In the past two decades, research on process mining has made advances resulting in the generation of a large corpus of academic literature [63]. However, the number of studies on process mining methods might be disconcerting when companies seek to understand how process mining can be applied for improving business processes. More specifically, companies might find it challenging to understand (1) which prominent process mining use cases are available and (2) what business-oriented questions such use cases answer.

As such, the objective of this study is to develop, based on a Systematic Literature Review (SLR), a business-oriented framework that classifies existing process mining use cases relating them with specific methods and with the business-oriented questions they can answer.
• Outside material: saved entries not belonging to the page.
(** * Einzel lens simulator: the React client and the simulation core

    The repository's source is [src/App.js], a React component with one
    form, two submit handlers and two pieces of displayed state.

    - [Js]: the JavaScript values the component handles.
    - [App]: the component itself, embedded from the source: its state,
      its handlers as computations that may throw and that log their
      effects, and its view.
    - [Core]: the numerical engine the handlers reach over HTTP.  Its
      code is not part of [src/]; it is modelled from the written
      specification (sections 3 to 7).
    - [AppFacts], [CoreFacts]: the properties, each named after the claim
      it settles. *)

From Stdlib Require Import ZArith QArith Qcanon Qround Lqa String Floats.
From stdpp Require Import base option list numbers sorting gmap strings.
Lemma startswith_whole p l :
  startswith p l = true -> List.length l <= List.length p -> l = p.
Proof.
  revert l. induction p as [|x p IH]; intros [|y l]; simpl; intros H L;
    try reflexivity; try discriminate; try lia.
  apply andb_true_iff in H as [E H]. apply N.eqb_eq in E. subst.
  f_equal. apply IH; [exact H|lia].
Qed.

Lemma skipn_nil_length {A : Type} n (l : list A) :
  skipn n l = [] -> List.length l <= n.
Proof.
  intros H. pose proof (length_skipn n l) as L. rewrite H in L. simpl in L.
  lia.
Qed.

Lemma some_skipn_nil {A B : Type} (a b : B) n (l : list A) :
  Some (a, skipn n l) = Some (b, []) -> a = b /\ List.length l <= n.
Proof.
  generalize (skipn_nil_length n l). generalize (skipn n l).
  intros r Hr H. injection H as -> ->. split; [reflexivity|]. apply Hr.
  reflexivity.
Qed.

(** The first letter of a word: no digit, no sign and no point. *)
Lemma word_head a x :
  lower a = x -> x = 105%N \/ x = 110%N ->
  is_digit a = false /\ a <> 45%N /\ a <> 43%N /\ (a =? 46)%N = false.
Proof.
  unfold lower, is_digit. intros E Hx.
  destruct ((65 <=? a) && (a <=? 90))%N eqn:U.
  - apply andb_true_iff in U as [U1 U2].
    apply N.leb_le in U1, U2.
    repeat split; try lia.
    + apply andb_false_iff. right. apply N.leb_gt. lia.
    + apply N.eqb_neq. lia.
  - subst x. repeat split; try lia.
    + apply andb_false_iff. right. apply N.leb_gt. lia.
    + apply N.eqb_neq. lia.
Qed.

Lemma word_text_head u v :
  word_text u v ->
  exists neg st a w,
    sign_text neg st /\ u = st ++ a :: w
    /\ is_digit a = false /\ a <> 45%N /\ a <> 43%N /\ (a =? 46)%N = false
    /\ (((map lower (a :: w) = py "inf" \/ map lower (a :: w) = py "infinity")
         /\ v = Infinity neg)
        \/ (map lower (a :: w) = py "nan" /\ v = NaN)).
Proof.
  intros (neg & st & w & Hst & -> & H).
  destruct w as [|a w].
  - destruct H as [[[H|H] _]|[H _]]; discriminate.
  - exists neg, st, a, w.
    assert (Ha : lower a = 105%N \/ lower a = 110%N).
    { destruct H as [[[H|H] _]|[H _]]; injection H as H _; auto. }
    destruct (word_head a (lower a) eq_refl Ha) as (H1 & H2 & H3 & H4).
    repeat split; auto.
Qed.
Lemma ensure_defaults_constraints (sid : string) (now : Z) (w : World) :
  constraints w -> constraints (ensure_defaults sid now w).
Proof.
  intros [Ni [Ns [Nt U]]].
  unfold constraints. rewrite ensure_defaults_merchants.
  split; [exact Ni | split; [exact Ns | split]].
  - rewrite ensure_defaults_store_settings.
    destruct (select_settings sid w) eqn:E.
    + now rewrite app_nil_r.
    + apply NoDup_map_snoc; [exact Nt |]. intros x Hx Heq. simpl in Heq.
      unfold select_settings in E.
      apply find_none with (x := x) in E; [| exact Hx].
      apply String.eqb_neq in E. contradiction.
  - unfold ensure_defaults. apply seed_templates_unique.
    destruct (select_settings sid w); [exact U |].
    unfold insert_or_ignore_settings.
    destruct (existsb _ (store_settings w)); exact U.
Qed.

(* ================================================================== *)
(** ** Further properties: what a handler can do to the tables *)

(** Case analysis on whatever the computation branches on next. *)
Ltac branch :=
  match goal with
  | |- context [match ?x with _ => _ end] =>
      lazymatch x with
      | context [match _ with _ => _ end] => fail
      | _ => destruct x eqn:?
      end
  end.

Ltac run := unfold bind, ret, raise, execute, lift, read; cbn beta iota.
(** The bulk example of the specification: the series 10, 12, 15, 20 with a
    lookback of one row; and the one-hour column of the two-site frame. *)
Example bulk_roc_values :
  nth 3 (compare_p90_roc.pct_change 1 [10; 12; 15; 20]%float) Float64.NaN
  = ((20 - 15) / 15 * 100)%float
  /\ compare_p90_roc.pct_change 1 [10; 12; 15; 20]%float
     = [nan; 20; 25; 33.333333333333329]%float
  /\ option_map (fun out => map compare_p90_roc.pct_change_1h
                                (filter (compare_p90_roc.in_site "02035000") out))
                (compare_p90_roc.compute_rate_of_change Examples.two_sites)
     = Some (repeat nan 12 ++ [120; 109.09090909090908])%float.
Proof. vm_compute. repeat split. Qed.

(** C3. The failing input. A site whose flow was zero twelve readings ago
    and is five now gets an infinite one-hour rate of change: the division
    of line 49 is not guarded, so a zero predecessor gives the quotient
    binary64 defines, an infinity, and not a null. *)
Theorem bulk_roc_zero_predecessor :
  option_map (map compare_p90_roc.pct_change_1h)
             (compare_p90_roc.compute_rate_of_change Examples.dry_start)
  = Some (repeat Float64.NaN 12 ++ [infinity])
  /\ compare_p90_roc.offset_formula 12
       (map compare_p90_roc.flow_cfs Examples.dry_start) 12 = infinity
  /\ nth 0 (map compare_p90_roc.flow_cfs Examples.dry_start) Float64.NaN = 0%float
  /\ Float64.isna infinity = false.
Proof. vm_compute. repeat split. Qed.

(** The join key of the classifier is the day of the year of the UTC
    instant, whatever the zone of the gauge. *)
Lemma day_of_year_is_utc (r : compare_p90_roc.with_roc) (t : Z) :
  compare_p90_roc.timestamp_utc (compare_p90_roc.row r) = Clock.At t ->
  compare_p90_roc.day_of_year (compare_p90_roc.add_day_of_year r)
  = Some (Clock.dayofyear t).
Proof.
  intros H. unfold compare_p90_roc.add_day_of_year. simpl. now rewrite H.
Qed.

(** C1. The failing input. A reading taken at nine in the evening of the
    first of January, Virginia time, is keyed by [prepare_current_data] to
    day 2, the UTC date, while [compute_p90_by_day] files a sample of the
    same instant under day 1, the US/Eastern date. The reading is compared
    with the threshold of day 2, and a flow above the threshold of its own
    day is not flagged. *)
Theorem classifier_day_of_year_is_not_local :
  map compare_p90_roc.day_of_year
      (compare_p90_roc.prepare_current_data [Examples.evening_reading]) = [Some 2]
  /\ fetch_historical.day_of_year Examples.evening_sample = Some 1
  /\ map (fun c => (compare_p90_roc.c_p90_flow_cfs c, compare_p90_roc.high_flow c))
         (compare_p90_roc.compare_to_historical
            (compare_p90_roc.prepare_current_data [Examples.evening_reading])
            Examples.new_year_baseline)
     = [(200%float, false)]
  /\ PrimFloat.leb 1 (120 / 100) = true.
Proof. vm_compute. repeat split. Qed.

(** The counterexample to C2 as stated. In [process_gauge_data.py] a P90 of
    zero gives an infinite ratio, not a null one; and in
    [compare_to_historical] an infinite flow over an infinite P90 gives a
    null ratio although the P90 is neither null nor zero. *)
Lemma ratio_nullity_counterexample :
  (exists r,
      process_gauge_data.script Examples.one_gauge Examples.zero_baseline = Some [r]
      /\ PrimFloat.eqb (process_gauge_data.p90_flow_cfs r) 0 = true
      /\ process_gauge_data.ratio r = infinity
      /\ Float64.isna (process_gauge_data.ratio r) = false)
  /\ (exists c,
         compare_p90_roc.compare_to_historical [Examples.infinite_reading]
                                               Examples.infinite_baseline = [c]
         /\ Float64.isna (compare_p90_roc.ratio c) = true
         /\ Float64.isna (compare_p90_roc.c_p90_flow_cfs c) = false
         /\ PrimFloat.eqb (compare_p90_roc.c_p90_flow_cfs c) 0 = false).
Proof.
  split; eexists; (split; [vm_compute; reflexivity|]); vm_compute; repeat split.
Qed.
Therefore, the framework can aid practitioners that seek to use data-driven approaches to manage their business processes in exploring how process mining methods can add value to their business and what process-related analysis such methods can support. Thus, the main research questions we seek to examine in this paper are What are the main use cases for existing process mining methods? and What business-oriented questions do existing process mining use cases answer?. We conducted the SLR following the guidelines proposed in [45], retrieved 2293 papers using a keyword-based search from electronic libraries, and filtered them according to predefined inclusion and exclusion criteria. We finally identified a corpus of 839 relevant papers that we reviewed. Then, we used the review and the extracted data to develop a business-oriented a framework that could represent a valid instrument to guide companies in how process mining can support their business.

The remainder of the paper is organized as follows. In Sect. 2, we position our work against related work. Section 3 presents the SLR protocol. Section 4 summarizes the results, and Sect. 5 presents and discusses the framework. Finally, we conclude the paper in Sect. 6.

2 Related Work

In this section, we position our work against existing reviews within the process mining field. More specifically, we consider systematic mapping studies, process mining reviews in specific industrial sectors, and reviews on how process mining is applied in industry.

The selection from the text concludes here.